Today is the tenth anniversary of the date my best friend died. Despite my best efforts not to focus on this, it has been on my mind all week. (I call him my best friend because we were friends from age six on, and the whole concept of "best friend", for me, is very much something rooted in childhood...I have a number of amazing friends and they are all the best in whatever unique way they are. Really, he was more like a twin brother, emotionally speaking.) I think maybe this anniversary has been on my mind because it's two digits' worth of years he's been gone now, and a decade is a long, long time.

He was an absolutely amazing person, someone who still makes me laugh every day in memory. He was smart, sweet, goofy, and kind. I never laughed or cried harder with anyone before or since, and there was no one more fun to go dancing with. He remembered everything, even and especially if it was embarrassing, and he was an incredible mimic. He loved words and could make up parodies of songs at the drop of a hat. He loved classic Looney Tunes, "Dallas", "Golden Girls", and cowboys. He was a nurse by trade, and the letters and cards he had from the families of his patients would make Chuck Norris weep.

When we were both in our late 20s, he left a bad relationship and relocated cross-country, ultimately ending up helping me leave one of my own. After all that happened, he and I were roommates for a couple of years, and we had a fantastic time living together. I'll always, always be thankful for that experience.

I've been trying to write a book about his life and our relationship for the last ten-plus years. I was actually writing about the friendship years before he died, when I was in school getting my writing degree, and I always got positive feedback on that writing. I haven't ruled out fiction--I did publish one short story that was loosely based--but it somehow didn't feel right. Then I thought I would write a memoir--more his than mine--but in writing it, I found that it was as much or more my story as his, which has definitely stalled me at times. (I'm very inspired by Augusten Burroughs and Haven Kimmel's memoirs of themselves and other people at the same time--"A Wolf at the Table" and "She Got Up Off the Couch" in particular. "Angela's Ashes" by Frank McCourt, too. Lots of them.)

So what I have done so far is just write a couple of pages--a vignette here or there, thinking I would try to get them out and put them together later. I feel like I can't write anything else until I get this story written. One day not long ago I wrote the following, thinking it would be the end of the book; maybe it should be the beginning, or maybe it's just me clearing my throat, in the literary sense, and it shouldn't be in there at all.

At any rate, I really wish you could have known him. The world is a better place because he was here for a while.


So much is different now, ten years after. So much is the same.

Since you’ve been gone, I’ve had a pedicure, been on a cruise, actually attended and mostly enjoyed a high-school reunion, been divorced, been remarried, had a tubal pregnancy and several miscarriages, had a hysterectomy, gained weight, lost weight, bought and sold a home, changed my address and my job three times, got some medication, lost a couple of cats, got a couple more cats, learned about good tequila, stopped giving a shit, and started giving a shit. I’ve hated myself and I’ve loved myself and I’ve become closer to some people and further away from others and I’ve found some peace, but there’s still so much that I seek and know I may never find. I think sometimes I could have been anything if I’d been born into a different family--but that, I’m afraid, is true of almost everyone who was ever born in the first place.

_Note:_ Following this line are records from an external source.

(* ===== verification/UnixExamples.v ===== *)
(** * The Unix implementation on a reference kernel: concrete inputs *)

From S2P Require Export Unix.

Import CmsgReference.

#[local] Instance example_profile : Profile := dev.

Module UnixExample.
#[export] Instance linux : Target := {| big_endian := false; freebsd := false; macos := false |}.

(** The constants of Linux. *)
#[export] Instance linux_unix : Unix := {|
  IPPROTO_IP := 0; IPPROTO_IPV6 := 41;
  IP_TOS := 1; IP_RECVTOS := 13; IPV6_TCLASS := 67; IPV6_RECVTCLASS := 66;
  AF_INET := 2; AF_INET6 := 10;
  size_of_SocketAddrV4 := 16; size_of_sockaddr_in := 16;
  size_of_SocketAddrV6 := 28; size_of_sockaddr_in6 := 28
|}.

(** The datagrams to come, with their type of service; those sent; how many
    calls will be interrupted. *)
Record kernel : Type := MkKernel {
  k_interrupts : nat;
  k_in : list (list byte * SocketAddr * byte);
  k_out : list (SocketAddr * list byte * msghdr)
}.

Definition storage (a : SocketAddr) : sockaddr_storage :=
  match a with
  | SockV4 a => MkStorage 2 a (MkSockV6 (MkV6 []) 0 0 0)
  | SockV6 a => MkStorage 10 (MkSockV4 (MkV4 Byte.x00 Byte.x00 Byte.x00 Byte.x00) 0) a
  end.

Definition k_buffer : list byte := replicate 24 Byte.x00.

(** The control buffer of a received datagram. *)
Definition k_control (a : SocketAddr) (tos : byte) : msghdr :=
  let e := Encoder_new (MkMsghdr k_buffer 24) in
  default (MkMsghdr [] 0) (finish <$> match a with
    | SockV4 _ => push IPPROTO_IP IP_TOS tos e
    | SockV6 _ => push IPPROTO_IPV6 IPV6_TCLASS (c_int_of (b2z tos)) e
    end).

#[export] Instance kernel_Syscalls : Syscalls kernel.
Proof.
  refine {|
    setsockopt level name v k := (k, Ok ());
    sendmsg a m h k :=
      match k_interrupts k with
      | S n => (MkKernel n (k_in k) (k_out k), Err (IoError Interrupted "interrupted"))
      | O => (MkKernel O (k_in k) (k_out k ++ [(a, m, h)]), Ok (Z.of_nat (length m)))
      end;
    recvmsg n h k :=
      match k_interrupts k, k_in k with
      | S m, _ => (MkKernel m (k_in k) (k_out k), Err (IoError Interrupted "interrupted"))
      | O, [] => (k, Err (IoError WouldBlock "would block"))
      | O, (data, a, tos) :: rest =>
        (MkKernel O rest (k_out k), Ok (take (Z.to_nat n) data, storage a, k_control a tos))
      end;
    uninit n := replicate n Byte.xff;
    interrupts := k_interrupts
  |}.
  - intros n. apply length_replicate.
  - intros a m h k k' e. destruct (k_interrupts k) as [|n]; [done|]. intros [= <- <-] _. cbn. lia.
  - intros n h k k' e. destruct (k_interrupts k) as [|m]; [|intros [= <- <-] _; cbn; lia].
    destruct (k_in k) as [|[[? ?] ?] ?]; by intros [= <- <-].
Defined.

Lemma k_control_ok a tos : control_ok (k_control a tos).
Proof.
  unfold k_control. destruct a as [a|a].
  - destruct (push_first (LC:=libc_ref) (T:=byte) (RT:=u8_Repr) ltac:(cbn; lia) IPPROTO_IP IP_TOS tos k_buffer 24)
      as (e & -> & _ & _ & Hf & _ & Hg & _); [by vm_compute; split; repeat constructor|by vm_compute|].
    change (control_ok (finish e)). intros o Ho. rewrite Hf in Ho. injection Ho as <-.
    cbv zeta in *. rewrite Hg. by split.
  - destruct (push_first (LC:=libc_ref) (T:=c_int) (RT:=c_int_Repr) ltac:(cbn; lia) IPPROTO_IPV6 IPV6_TCLASS (c_int_of (b2z tos)) k_buffer 24)
      as (e & -> & _ & _ & Hf & _ & Hg & _); [by vm_compute; split; repeat constructor|by vm_compute|].
    change (control_ok (finish e)). intros o Ho. rewrite Hf in Ho. injection Ho as <-.
    cbv zeta in *. rewrite Hg. split; [done|by left].
Qed.

#[export] Instance kernel_UnixLaws : UnixLaws (K:=kernel).
Proof.
  refine {| queue k := length (k_in k) |}; try done.
  - cbn. lia.
  - intros n Hn. cbn in *. unfold fits. cbn. lia.
  - intros n Hn. cbn in *. unfold fits. cbn. lia.
  - intros n h k k' data name hdr Hn. cbn. destruct (k_interrupts k); [|done].
    destruct (k_in k) as [|[[d a] tos] rest]; [done|]. intros [= _ <- _ _]. solve_length.
  - intros n h k k' data name hdr. cbn. destruct (k_interrupts k); [|done].
    destruct (k_in k) as [|[[d a] tos] rest]; [done|]. intros [= <- _ <- <-].
    split_and!; [destruct a; cbn; auto|apply k_control_ok|cbn; lia].
  - intros n h k k' e. cbn. destruct (k_interrupts k); [|by intros [= <- _] _].
    destruct (k_in k) as [|[[d a] tos] rest]; by intros [= <- <-].
Defined.

Definition peer : SocketAddr := SockV4 (MkSockV4 (MkV4 Byte.x0a Byte.x00 Byte.x00 Byte.x01) 4000).
Definition hello : list byte := [Byte.x68; Byte.x69].

#[export] Instance kernel_UdpSocket : UdpSocket kernel := {|
  os_bind addr := Ok (MkKernel 0 [] []);
  os_local_addr k := Ok peer;
  os_ttl k := Ok 64;
  os_set_ttl ttl k := (k, Ok ())
|}.

(** Two interruptions, and then a datagram marked as having met congestion. *)
Definition busy : kernel := MkKernel 2 [(hello, peer, Byte.x03)] [].

Example busy_recv :
  match recv_loop 100 (MkMsghdr k_buffer 24) busy with
  | (k, Ok (data, name, hdr)) => Some (data, recv_addr name, recv_ecn hdr, k_in k)
  | _ => None
  end = Some (hello, Some peer, Some Byte.x03, []).
Proof. vm_compute. reflexivity. Qed.

Lemma layout_checked : is_Some (unix_init_ext busy).
Proof. by eexists. Qed.

(** Where the standard library's addresses have another size, [init_ext] panics. *)
Example layout_refused :
  unix_init_ext (UX:={|
    IPPROTO_IP := 0; IPPROTO_IPV6 := 41;
    IP_TOS := 1; IP_RECVTOS := 13; IPV6_TCLASS := 67; IPV6_RECVTCLASS := 66;
    AF_INET := 2; AF_INET6 := 10;
    size_of_SocketAddrV4 := 6; size_of_sockaddr_in := 16;
    size_of_SocketAddrV6 := 28; size_of_sockaddr_in6 := 28
  |}) busy = None.
Proof. reflexivity. Qed.

Lemma unix_ext_safe_witness :
  (∃ r, unix_init_ext busy = Some r ∧ r = setsockopt IPPROTO_IP IP_RECVTOS (c_int_of 1) busy) ∧
  (∃ k1, retried (recvmsg 100 control_buffer) busy k1 ∧
     match recvmsg 100 control_buffer k1 with
     | (k', Ok (data, name, _)) => ∃ a e, unix_recv_ext 100 busy = Some (k', Ok (data, a, e)) ∧
         ((ss_family name = 2 ∧ a = SockV4 (read_v4 name)) ∨ (ss_family name = 10 ∧ a = SockV6 (read_v6 name)))
     | (k', Err e) => io_kind e ≠ Interrupted ∧ unix_recv_ext 100 busy = Some (k', Err e)
     end).
Proof.
  destruct (unix_ext_safe busy busy peer None hello 100 layout_checked) as (Hinit & _ & Hrecv).
  split; [exact Hinit|exact Hrecv].
Defined.

(** An IPv6 traffic class of one: ECT(1). *)
Lemma cmsg_roundtrip_witness :
  ∃ e it, push IPPROTO_IPV6 IPV6_TCLASS (c_int_of 1) (Encoder_new (MkMsghdr k_buffer 24)) = Some e ∧
    let h := finish e in
    msg_controllen h = CMSG_SPACE (size_of c_int) ∧ length (msg_control h) = length k_buffer ∧
    Iter_next (Iter_new h) = Some (O, it) ∧ Iter_next it = None ∧
    get_cmsghdr (msg_control h) 0 = MkCmsghdr (CMSG_LEN (size_of c_int)) IPPROTO_IPV6 IPV6_TCLASS ∧
    decode_cmsg c_int (msg_control h) 0 = Some (c_int_of 1).
Proof.
  refine (cmsg_roundtrip (T:=c_int) _ IPPROTO_IPV6 IPV6_TCLASS (c_int_of 1) k_buffer 24 _ _).
  - cbn. lia.
  - cbn. lia.
  - cbn. unfold fits. cbn. lia.
Defined.

(** The IPv4 address 10.0.0.1, mapped into IPv6. *)
Definition mapped : SocketAddr := SockV6 (MkSockV6 (MkV6 [0; 0; 0; 0; 0; 0xffff; 0x0a00; 1]) 4000 0 0).

Definition delivered : kernel := MkKernel 0 [] [].

(** A codepoint on the way out, to that address, and on the way in. *)
Lemma ecn_control_witness :
  (∃ h k1, retried (sendmsg mapped hello h) busy k1 ∧
     unix_send_ext mapped (Some CE) hello busy = Some (sendmsg mapped hello h k1) ∧ tos_message 3 h) ∧
  (∃ x a c, reports (k_control peer Byte.x03) x ∧
     unix_recv_ext 100 busy = Some (delivered, Ok (hello, a, c)) ∧ ecn_code c = b2z x mod 4).
Proof.
  destruct (ecn_control busy busy mapped (Some CE) hello 100 layout_checked) as ((h & k1 & Hr & Hs & Hm & _) & Hrecv & _).
  split.
  - exists h, k1. split; [exact Hr|]. split; [exact Hs|]. apply Hm. by exists [0x0a00; 1].
  - apply (Hrecv (MkKernel 0 [(hello, peer, Byte.x03)] []) delivered hello (storage peer)); [|reflexivity].
    eapply rtc_l; [|apply rtc_once]; eexists; split; reflexivity.
Defined.
End UnixExample.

You never met the husband that I have now. He’s so laid back, gentle, kind, good, funny; I know you would have absolutely adored each other. In almost intangible, subtle, yet not at all creepy ways, he reminds me of you--but I also admit I make a conscious (or subconscious) choice to see you in everyone I hold dear.

At least once a day, I will laugh or become furious at something only you would understand. The world keeps moving, and everyone seems younger, more so all the time. The cracks under my eyes keep getting wider—and so does the rest of me, despite my best efforts to the contrary. I still can’t sleep properly. A lot of the time--perhaps more than I should--I feel really, really old, and really, really tired, so that hasn’t changed. But: I can still hear music, take a picture, smile at a dog, dance, laugh so hard my stomach hurts, give people goofy presents they would never buy themselves, watch bad TV, marvel at figure skating, savor chocolate, maybe even write some words that will, hopefully, mean something to someone besides me one day.

Above all else, I can still love. Most days, I want to live, and even feel lucky to be here. When it comes to your life, all the well-worn clich├ęs apply—your life was too short; a light went out; the good die young. You left forever—-maybe even on purpose. You took your freckles, your laugh, and your dance moves with you. But you know what else? You changed the world. You mattered.

Maybe that means I matter too.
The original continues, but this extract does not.